Top of Records shown

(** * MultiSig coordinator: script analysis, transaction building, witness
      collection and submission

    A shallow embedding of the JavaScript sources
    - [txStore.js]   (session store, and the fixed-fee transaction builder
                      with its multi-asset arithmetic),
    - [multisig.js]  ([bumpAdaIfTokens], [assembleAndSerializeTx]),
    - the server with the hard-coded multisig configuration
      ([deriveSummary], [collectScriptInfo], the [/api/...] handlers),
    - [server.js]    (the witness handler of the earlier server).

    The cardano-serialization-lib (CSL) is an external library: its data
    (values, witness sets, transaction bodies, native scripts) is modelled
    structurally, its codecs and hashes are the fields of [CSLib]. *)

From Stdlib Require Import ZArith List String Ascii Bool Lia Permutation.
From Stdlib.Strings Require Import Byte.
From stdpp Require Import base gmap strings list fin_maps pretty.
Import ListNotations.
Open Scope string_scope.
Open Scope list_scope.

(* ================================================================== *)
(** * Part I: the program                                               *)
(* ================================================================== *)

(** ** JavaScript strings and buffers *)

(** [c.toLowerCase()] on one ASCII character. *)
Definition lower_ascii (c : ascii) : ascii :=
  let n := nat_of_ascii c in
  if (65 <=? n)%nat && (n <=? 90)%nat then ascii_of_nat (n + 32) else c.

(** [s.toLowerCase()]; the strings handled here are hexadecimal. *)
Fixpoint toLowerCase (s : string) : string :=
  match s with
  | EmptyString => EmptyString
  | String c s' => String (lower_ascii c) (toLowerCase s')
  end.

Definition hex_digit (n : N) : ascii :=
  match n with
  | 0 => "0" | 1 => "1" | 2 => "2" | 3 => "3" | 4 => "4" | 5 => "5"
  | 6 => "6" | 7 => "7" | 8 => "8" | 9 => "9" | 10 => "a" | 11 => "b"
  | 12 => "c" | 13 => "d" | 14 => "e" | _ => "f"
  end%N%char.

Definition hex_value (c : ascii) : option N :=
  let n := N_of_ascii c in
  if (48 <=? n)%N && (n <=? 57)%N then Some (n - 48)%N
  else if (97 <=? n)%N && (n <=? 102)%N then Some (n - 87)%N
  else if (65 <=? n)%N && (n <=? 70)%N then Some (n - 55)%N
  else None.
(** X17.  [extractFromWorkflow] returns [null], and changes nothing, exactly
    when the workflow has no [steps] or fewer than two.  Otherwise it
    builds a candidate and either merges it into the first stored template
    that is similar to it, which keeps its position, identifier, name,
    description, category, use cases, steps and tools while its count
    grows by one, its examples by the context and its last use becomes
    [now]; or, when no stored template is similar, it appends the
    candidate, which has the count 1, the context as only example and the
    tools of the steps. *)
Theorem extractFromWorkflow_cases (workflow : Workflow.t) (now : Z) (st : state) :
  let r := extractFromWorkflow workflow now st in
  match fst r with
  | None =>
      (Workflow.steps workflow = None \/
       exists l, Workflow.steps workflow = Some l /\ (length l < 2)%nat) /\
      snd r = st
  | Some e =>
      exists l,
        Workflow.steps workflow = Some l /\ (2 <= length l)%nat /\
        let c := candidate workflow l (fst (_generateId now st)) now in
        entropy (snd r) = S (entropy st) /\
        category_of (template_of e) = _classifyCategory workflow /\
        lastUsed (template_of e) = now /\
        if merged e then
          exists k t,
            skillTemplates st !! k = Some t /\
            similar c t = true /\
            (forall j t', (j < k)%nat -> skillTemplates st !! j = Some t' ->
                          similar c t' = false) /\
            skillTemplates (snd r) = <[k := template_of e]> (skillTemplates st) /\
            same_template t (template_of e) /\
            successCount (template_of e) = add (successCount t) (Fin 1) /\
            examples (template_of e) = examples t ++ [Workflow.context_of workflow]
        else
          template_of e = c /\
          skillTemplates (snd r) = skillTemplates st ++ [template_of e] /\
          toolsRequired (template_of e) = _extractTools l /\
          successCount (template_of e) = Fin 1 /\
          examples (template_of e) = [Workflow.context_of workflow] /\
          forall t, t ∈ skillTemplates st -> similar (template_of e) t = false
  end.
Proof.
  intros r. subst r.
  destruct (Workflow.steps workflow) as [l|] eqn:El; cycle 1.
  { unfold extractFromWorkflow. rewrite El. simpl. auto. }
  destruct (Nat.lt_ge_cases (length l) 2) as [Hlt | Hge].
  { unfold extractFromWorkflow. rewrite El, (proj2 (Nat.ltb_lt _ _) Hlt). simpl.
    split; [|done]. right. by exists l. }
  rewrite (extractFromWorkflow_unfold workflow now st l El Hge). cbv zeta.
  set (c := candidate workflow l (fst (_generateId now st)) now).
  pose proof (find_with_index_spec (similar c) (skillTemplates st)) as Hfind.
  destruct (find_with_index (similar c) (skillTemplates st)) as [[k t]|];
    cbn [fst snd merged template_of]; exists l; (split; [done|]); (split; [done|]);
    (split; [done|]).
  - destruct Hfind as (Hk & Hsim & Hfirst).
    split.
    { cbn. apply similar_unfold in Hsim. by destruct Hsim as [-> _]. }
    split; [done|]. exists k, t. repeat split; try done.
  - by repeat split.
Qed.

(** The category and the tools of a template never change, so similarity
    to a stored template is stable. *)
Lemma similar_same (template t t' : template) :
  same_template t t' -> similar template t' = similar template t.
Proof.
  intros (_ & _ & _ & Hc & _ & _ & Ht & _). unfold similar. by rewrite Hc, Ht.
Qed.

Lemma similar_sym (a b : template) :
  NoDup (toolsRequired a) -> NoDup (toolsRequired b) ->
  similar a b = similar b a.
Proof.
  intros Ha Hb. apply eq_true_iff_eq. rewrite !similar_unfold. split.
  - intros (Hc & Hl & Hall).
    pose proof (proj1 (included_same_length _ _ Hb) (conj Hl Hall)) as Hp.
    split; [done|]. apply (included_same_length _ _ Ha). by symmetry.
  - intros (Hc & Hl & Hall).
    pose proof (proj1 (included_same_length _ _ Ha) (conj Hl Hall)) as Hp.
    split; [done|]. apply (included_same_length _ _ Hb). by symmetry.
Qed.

Bottom of Records shown

▸ Work instruction
Repeat word for word every line from the start of the entries to the line holding "Definition lower_ascii (c", inclusive, and nothing else.

▸ Exercise answer
(** * MultiSig coordinator: script analysis, transaction building, witness
      collection and submission

    A shallow embedding of the JavaScript sources
    - [txStore.js]   (session store, and the fixed-fee transaction builder
                      with its multi-asset arithmetic),
    - [multisig.js]  ([bumpAdaIfTokens], [assembleAndSerializeTx]),
    - the server with the hard-coded multisig configuration
      ([deriveSummary], [collectScriptInfo], the [/api/...] handlers),
    - [server.js]    (the witness handler of the earlier server).

    The cardano-serialization-lib (CSL) is an external library: its data
    (values, witness sets, transaction bodies, native scripts) is modelled
    structurally, its codecs and hashes are the fields of [CSLib]. *)

From Stdlib Require Import ZArith List String Ascii Bool Lia Permutation.
From Stdlib.Strings Require Import Byte.
From stdpp Require Import base gmap strings list fin_maps pretty.
Import ListNotations.
Open Scope string_scope.
Open Scope list_scope.

(* ================================================================== *)
(** * Part I: the program                                               *)
(* ================================================================== *)

(** ** JavaScript strings and buffers *)

(** [c.toLowerCase()] on one ASCII character. *)
Definition lower_ascii (c : ascii) : ascii :=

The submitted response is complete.